#### Task to complete
Copy, without any change, the lines from the one that holds "Definition json_headers (w" through the final line of the material below.

#### Input material
***

Definition with_accounting (s : Server) (g : option Guard) : Server :=
  mkServer (routes s) (streamIdleTimeoutMS s) g (cache s) (metrics s) (owed s).
Definition with_cache (s : Server) (l : option Lookup) : Server :=
  mkServer (routes s) (streamIdleTimeoutMS s) (accounting s) l (metrics s) (owed s).
Definition observe (m : metric) (s : Server) : Server :=
  mkServer (routes s) (streamIdleTimeoutMS s) (accounting s) (cache s) (metrics s ++ [m]) (owed s).
Definition owe (r : option (SpendRow f64 * Z)) (s : Server) : Server :=
  mkServer (routes s) (streamIdleTimeoutMS s) (accounting s) (cache s) (metrics s)
    (owed s ++ option_list r).

(** ** The outside *)

(** One case of the loop's [select]. *)
Inductive loop_event :=
| EvChunk (c : StreamChunk) (client_takes : bool)
| EvErr (e : goerror)
| EvIdle
| EvCtxDone.

Record env := mkEnv {
  e_get : Time; e_get_reply : option (list (list f64));
  e_begin : Time;
  e_put : Time; e_put_reply : option (list (list f64));
  e_close : Time; e_ledger : bool;
  e_flusher : bool;
  e_client : nat;   (* frames the client takes of a replay *)
  e_chat : ChatRequest -> ChatResponse + goerror;
  e_open : ChatRequest -> streamInfo + goerror;
  e_header_timed_out : bool;
  e_events : list loop_event
}.

(** ** Accounting *)

(** [settleOrAbort]. *)
Definition settleOrAbort (s : Server) (v : env) (r : option (Reservation f64)) (u : option Usage)
    (model provider : string) : Server :=
  match accounting s, r with
  | Some _, Some res =>
      match u with
      | None => with_accounting s (Abort_ (accounting s) (e_close v) r)
      | Some u =>
          let '(usd, g, row) := guard_Settle (accounting s) (e_close v) (e_ledger v) r u model provider in
          observe (MCost (Tenant res) provider model usd) (owe row (with_accounting s g))
      end
  | _, _ => s
  end.

(** ** Cached answers *)

Definition headerCacheStatus : string := "X-Penstock-Cache".
Definition cacheStatusOf (res : Result) : string :=
  if RSemantic res then "hit-semantic" else "hit-exact".

Definition json_headers (w : response) : response :=
  set_header "X-Content-Type-Options" "nosniff" (set_header "Content-Type" ContentTypeJSON w).
Definition sse_headers (w : response) : response :=
  set_header "X-Content-Type-Options" "nosniff" (set_header "Connection" "keep-alive"
    (set_header "Cache-Control" "no-cache" (set_header "Content-Type" "text/event-stream" w))).

(** The frames, for as long as the client takes them. *)
Fixpoint replay (takes : nat) (frames : list string) (w : response) : response :=
  match frames with
  | [] => Write WDone w
  | f :: frames =>
      match takes with
      | O => w
      | S takes => replay takes frames (Write (WFrame f) w)
      end
  end.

***

#### Reply to the task
Definition json_headers (w : response) : response :=
  set_header "X-Content-Type-Options" "nosniff" (set_header "Content-Type" ContentTypeJSON w).
Definition sse_headers (w : response) : response :=
  set_header "X-Content-Type-Options" "nosniff" (set_header "Connection" "keep-alive"
    (set_header "Cache-Control" "no-cache" (set_header "Content-Type" "text/event-stream" w))).

(** The frames, for as long as the client takes them. *)
Fixpoint replay (takes : nat) (frames : list string) (w : response) : response :=
  match frames with
  | [] => Write WDone w
  | f :: frames =>
      match takes with
      | O => w
      | S takes => replay takes frames (Write (WFrame f) w)
      end
  end.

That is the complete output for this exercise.